В СССР отношение к собственности было предметом постоянного идеологического пресса, а стремление к обладанию рассматривалось исключительно в контексте фетишизма, формируя ханжеское отношение к деньгам. Именно материальное равенство как ключевое условие всеобщего тождества – специфической формы экзистенциальной агрессии, лишающей Другого права быть иным и, тем более, права жить лучше, стало важным фактором культуры и принципом социального устройства. При очевидной тоталитарности развитого социализма, обусловленной необходимостью постоянного выравнивания индивидуальностей, этот экзистециальный выбор оказался приемлемым для сотен миллионов людей. Еще и сегодня интернет-форумы на постсоветском пространстве, посвященные СССР, полны ностальгии о былой «духовности», иллюстрируемой воспоминаниями о государственной (отсутствием частной) собственности, дешевой вареной колбасе трех сортов, дешевых пирожках и газировке как утраченных символах социальной гармонии, символах того, что Другой не может жить лучше.
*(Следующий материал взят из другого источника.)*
(** * Addresses context of the desktop wallet

    A shallow embedding of [src/contexts/addresses.tsx]: the [Address]
    class with its pending/confirmed reconciliation, and the
    [AddressesContextProvider] with the registry map, the data-fetching
    callbacks, the initialisation effect and the polling effect.

    JavaScript [bigint] values are unbounded integers and are modelled by
    [Z]; JavaScript strings are modelled by [string]. *)

From Stdlib Require Import ZArith String List Lia.
From stdpp Require Import base decidable option list strings pretty.
Import ListNotations.

Local Open Scope string_scope.
Local Open Scope list_scope.
Local Open Scope Z_scope.

(** ** Types of the data model *)

(** [export type TransactionType = 'consolidation' | 'transfer' | 'sweep'] *)
Inductive TransactionType : Type :=
| consolidation
| transfer
| sweep.

#[global] Instance TransactionType_eq_dec : EqDecision TransactionType.
Proof. solve_decision. Defined.

Abbreviation AddressHash := string (only parsing).
Abbreviation NetworkName := string (only parsing).
Abbreviation TimeInMs := Z (only parsing).

(** A pending transaction ([SimpleTx] / [PendingTx]): the optional
    [amount?: bigint] field is [None] when the property is absent. *)
Module PendingTx.
Record t : Type := mk {
  txId : string;
  fromAddress : string;
  toAddress : string;
  timestamp : Z;
  type : TransactionType;
  network : NetworkName;
  amount : option Z
}.

#[global] Instance eq_dec : EqDecision t.
Proof. solve_decision. Defined.
End PendingTx.

(** A confirmed transaction of the explorer API. The context only reads
    its [hash]; the remaining payload is kept as opaque data. *)
Module Transaction.
Record t : Type := mk {
  hash : string;
  timestamp : Z;
  payload : string
}.

#[global] Instance eq_dec : EqDecision t.
Proof. solve_decision. Defined.
End Transaction.

(** An unconfirmed transaction as returned by the explorer endpoint
    [getAddressesAddressUnconfirmedTransactions]. *)
Module UnconfirmedTransaction.
Record t : Type := mk {
  hash : string;
  type : string;
  payload : string
}.
End UnconfirmedTransaction.

(** [AddressSettings]: [isMain] with optional [label] and [color]. *)
Module AddressSettings.
Record t : Type := mk {
  isMain : bool;
  label : option string;
  color : option string
}.

#[global] Instance eq_dec : EqDecision t.
Proof. solve_decision. Defined.
End AddressSettings.

(** [AddressMetadata = AddressSettings & { index }]. *)
Module AddressMetadata.
Record t : Type := mk {
  index : Z;
  isMain : bool;
  label : option string;
  color : option string
}.
End AddressMetadata.

(** [AddressInfo] of the explorer API. *)
Module AddressInfo.
Record t : Type := mk {
  balance : string;
  lockedBalance : string;
  txNumber : Z
}.

#[global] Instance eq_dec : EqDecision t.
Proof. solve_decision. Defined.
End AddressInfo.

(** ** The [Address] class *)

Module Address.

(** The [transactions] bucket of an address. *)
Record bucket : Type := mkBucket {
  confirmed : list Transaction.t;
  pending : list PendingTx.t;
  loadedPage : Z
}.

Record t : Type := mk {
  hash : AddressHash;
  shortHash : string;
  publicKey : string;
  privateKey : string;
  group : Z;
  index : Z;
  settings : AddressSettings.t;
  details : AddressInfo.t;
  transactions : bucket;
  availableBalance : Z;
  lastUsed : option TimeInMs;
  network : option NetworkName
}.

#[global] Instance bucket_eq_dec : EqDecision bucket.
Proof. solve_decision. Defined.

#[global] Instance eq_dec : EqDecision t.
Proof. solve_decision. Defined.

(** Field assignments [this.f = v]. *)
Definition set_settings (v : AddressSettings.t) (a : t) : t :=
  mk (hash a) (shortHash a) (publicKey a) (privateKey a) (group a) (index a)
     v (details a) (transactions a) (availableBalance a) (lastUsed a) (network a).

Definition set_transactions (v : bucket) (a : t) : t :=
  mk (hash a) (shortHash a) (publicKey a) (privateKey a) (group a) (index a)
     (settings a) (details a) v (availableBalance a) (lastUsed a) (network a).

Definition set_availableBalance (v : Z) (a : t) : t :=
  mk (hash a) (shortHash a) (publicKey a) (privateKey a) (group a) (index a)
     (settings a) (details a) (transactions a) v (lastUsed a) (network a).

Definition set_network (v : option NetworkName) (a : t) : t :=
  mk (hash a) (shortHash a) (publicKey a) (privateKey a) (group a) (index a)
     (settings a) (details a) (transactions a) (availableBalance a) (lastUsed a) v.

Definition set_pending (v : list PendingTx.t) (a : t) : t :=
  set_transactions
    (mkBucket (confirmed (transactions a)) v (loadedPage (transactions a))) a.

(** [constructor(hash, publicKey, privateKey, index, settings)]. The
    group comes from the SDK's [addressToGroup(hash,
    TOTAL_NUMBER_OF_GROUPS)], passed in as [toGroup]. *)
Definition new (toGroup : AddressHash -> Z)
    (hash publicKey privateKey : string) (index : Z)
    (settings : AddressSettings.t) : t :=
  mk hash (String.substring 0 10 hash +:+ "...") publicKey privateKey
     (toGroup hash) index settings
     (AddressInfo.mk "" "" 0)
     (mkBucket [] [] 0)
     0 None None.

(** [this.settings.label || this.shortHash]: an absent or empty label
    is falsy. *)
Definition getName (a : t) : string :=
  match AddressSettings.label (settings a) with
  | Some l => if bool_decide (l = "") then shortHash a else l
  | None => shortHash a
  end.

(** [this.transactions.pending.push(transaction)] *)
Definition addPendingTransaction (transaction : PendingTx.t) (a : t) : t :=
  set_pending (pending (transactions a) ++ [transaction]) a.

(** [!this.transactions.confirmed.find((confirmedTx) =>
      confirmedTx.hash === pendingTx.txId)]: [find] yields an object
    (truthy) or [undefined]. *)
Definition notConfirmed (confirmedTxs : list Transaction.t)
    (pendingTx : PendingTx.t) : bool :=
  match List.find
          (fun confirmedTx =>
             bool_decide (Transaction.hash confirmedTx = PendingTx.txId pendingTx))
          confirmedTxs with
  | Some _ => false
  | None => true
  end.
На этих форумах никто не вспоминает, что совковая «духовность» была пышно украшена морализмом, вещавшем о любви к Другому, который, однако, не мог быть персонифицирован. Любимый Другой был не просто собирательным образом всех других, он был человечеством, бесклассовым обществом, в крайнем случае, «правильным» социальным классом. При этом сердца наиболее ярых поборников коммунизма, в том числе в эпоху развитого социализма, были полны презрением к конкретному Другому как воплощению бессмысленного существования.
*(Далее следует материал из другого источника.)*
(** Modelled from the spec: [BSDClient.noFailApiRequest] lives in
    [backend/bsd], which is not among the sources. The spec: CRM API failures
    are caught and ignored ("noFailApiRequest"). The request is made and its
    failure is swallowed. *)
Definition BSDClient_noFailApiRequest (env : Env) (method : string)
    (args : list jsval) : M unit :=
  try_catch (_ <- BSDClient_request env (ApiRequest method args) ;; ret tt)
            (fun _ => ret tt).

(** [knex.transaction(async (trx) => body)]: the handler's writes are
    committed when it returns and undone when it throws. What left the
    process (mail, CRM requests, log lines) stays. *)
Definition transaction {A} (body : M A) : M A :=
  fun w =>
    match body w with
    | (Ok a, w') => (Ok a, w')
    | (Throw e, w') => (Throw e, mkWorld (db w) (outbox w') (crm_calls w') (logs w'))
    end.

(** A transaction whose handler also writes through the pool, outside
    [trx]. A rollback undoes what went through [trx] only: it leaves
    [kept final start], the tables of the start with the pool's writes,
    read off the final tables, put back. *)
Definition transaction_keeping {A} (kept : Database -> Database -> Database)
    (body : M A) : M A :=
  fun w =>
    match body w with
    | (Ok a, w') => (Ok a, w')
    | (Throw e, w') =>
        (Throw e, mkWorld (kept (db w') (db w)) (outbox w') (crm_calls w') (logs w'))
    end.
Lemma elem_of_sort_dedup x l : x ∈ sort_dedup l ↔ x ∈ l.
Proof using Type.
  unfold sort_dedup, sort_unstable. by rewrite elem_of_dedup, sort_by_key_perm.
Qed.

Lemma dedup_length l : (length (dedup l) ≤ length l)%nat.
Proof using Type.
  induction l as [|y [|z l] IH]; simpl in *; [lia|lia|]. case_decide; simpl in *; lia.
Qed.

Lemma sort_dedup_len l : (len (sort_dedup l) ≤ len l)%Z.
Proof using Type.
  rewrite <- (sort_by_key_len id l). unfold len, sort_dedup, sort_unstable.
  pose proof (dedup_length (sort_by_key id l)). lia.
Qed.

Lemma dedup_strict l : StronglySorted cle l → StronglySorted clt (dedup l).
Proof using All.
  induction 1 as [|x l Hl IH Hx]; [constructor|].
  destruct l as [|y l]; [by repeat constructor|].
  simpl. case_decide as Hxy; [done|].
  constructor; [done|]. apply Forall_forall. intros z Hz.
  apply (elem_of_dedup z (y :: l)) in Hz.
  apply Forall_cons in Hx as [Hxy' Hx]. apply cle_lt_eq in Hxy' as [Hlt|?]; [|done].
  apply StronglySorted_inv in Hl as [Hl Hy].
  apply elem_of_cons in Hz as [->|Hz]; [done|].
  rewrite Forall_forall in Hy. eapply clt_cle_trans; [done|]. by apply Hy.
Qed.

Lemma sort_dedup_strict l : StronglySorted clt (sort_dedup l).
Proof using All. apply dedup_strict, (sort_by_key_sorted id). Qed.
(** [l] has the write [x] and no entry after it writes. *)
Lemma last_write_Some {A} (w : Entry → option A) l x :
  last_write w l = Some x ↔
  ∃ l1 e l2, l = l1 ++ e :: l2 ∧ w e = Some x ∧ Forall (fun e => w e = None) l2.
Proof.
  unfold last_write. induction l as [|e l IH] using rev_ind.
  { split; [done|]. intros (l1 & e & l2 & Heq & _). by destruct l1. }
  rewrite omap_app. simpl. destruct (w e) as [y|] eqn:Hw; simpl.
  - rewrite last_snoc. split.
    + intros [= ->]. by exists l, e, [].
    + intros (l1 & e' & l2 & Heq & He' & Hl2). destruct l2 as [|e'' l2 _] using rev_ind.
      * apply app_inj_tail in Heq as [-> ->]. congruence.
      * rewrite app_comm_cons, app_assoc in Heq. apply app_inj_tail in Heq as [_ ->].
        apply Forall_app in Hl2 as [_ [Hl2 _]%Forall_cons]. congruence.
  - rewrite app_nil_r, IH. split.
    + intros (l1 & e' & l2 & -> & He' & Hl2). exists l1, e', (l2 ++ [e]).
      split_and!; [by rewrite app_comm_cons, app_assoc|done|]. apply Forall_app. auto.
    + intros (l1 & e' & l2 & Heq & He' & Hl2). destruct l2 as [|e'' l2 _] using rev_ind.
      * apply app_inj_tail in Heq as [_ ->]. congruence.
      * rewrite app_comm_cons, app_assoc in Heq. apply app_inj_tail in Heq as [-> _].
        apply Forall_app in Hl2 as [Hl2 _]. by exists l1, e', l2.
Qed.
Сталинский режим был «материализацией» бесчеловечного по сути гегелевского мировоззрения и марксистского приговора истории, которая не просто утратила изначальный смысл, а умерла под грузом предопределенности, ведь приход коммунизма был «научно» обоснован как неизбежный. Человеческая жизнь в СССР обрела черты квазирационального проекта в стиле модерн, заключавшегося в служении человечеству, и конкретно – борьбе за дело научного коммунизма. Предопределенность смысла человеческой жизни, свойственная также фашизму и большинству религиозных доктрин, играла в совковой идеологии ключевую роль. Она «решала» проблему экзистенциального выбора, который оказывался предрешенным. Для его полной легитимации (что и предопределило исключительную агрессивность коммунистической идеологии по отношению к православию, с его конкурирующей проповедью любви к ближнему и равенства перед богом) требовалось только, чтобы этот выбор был выбором каждого. В СССР этого, к счастью, не случилось. Проект тождества с Другим, своего рода экзистенциального самоубийства, обрел завершение в Северной Корее. Его воплощение в соответствии с предсказаниями Дж. Оруэла произошло в большой казарме, где все одеты одинаково, кушают, думают и переживают одновременно одно и то же, и где необходимым образом смотрящий за порядком (за соблюдением тождества), выпадающий из общих стройных рядов, наделен сакральной властью вождя.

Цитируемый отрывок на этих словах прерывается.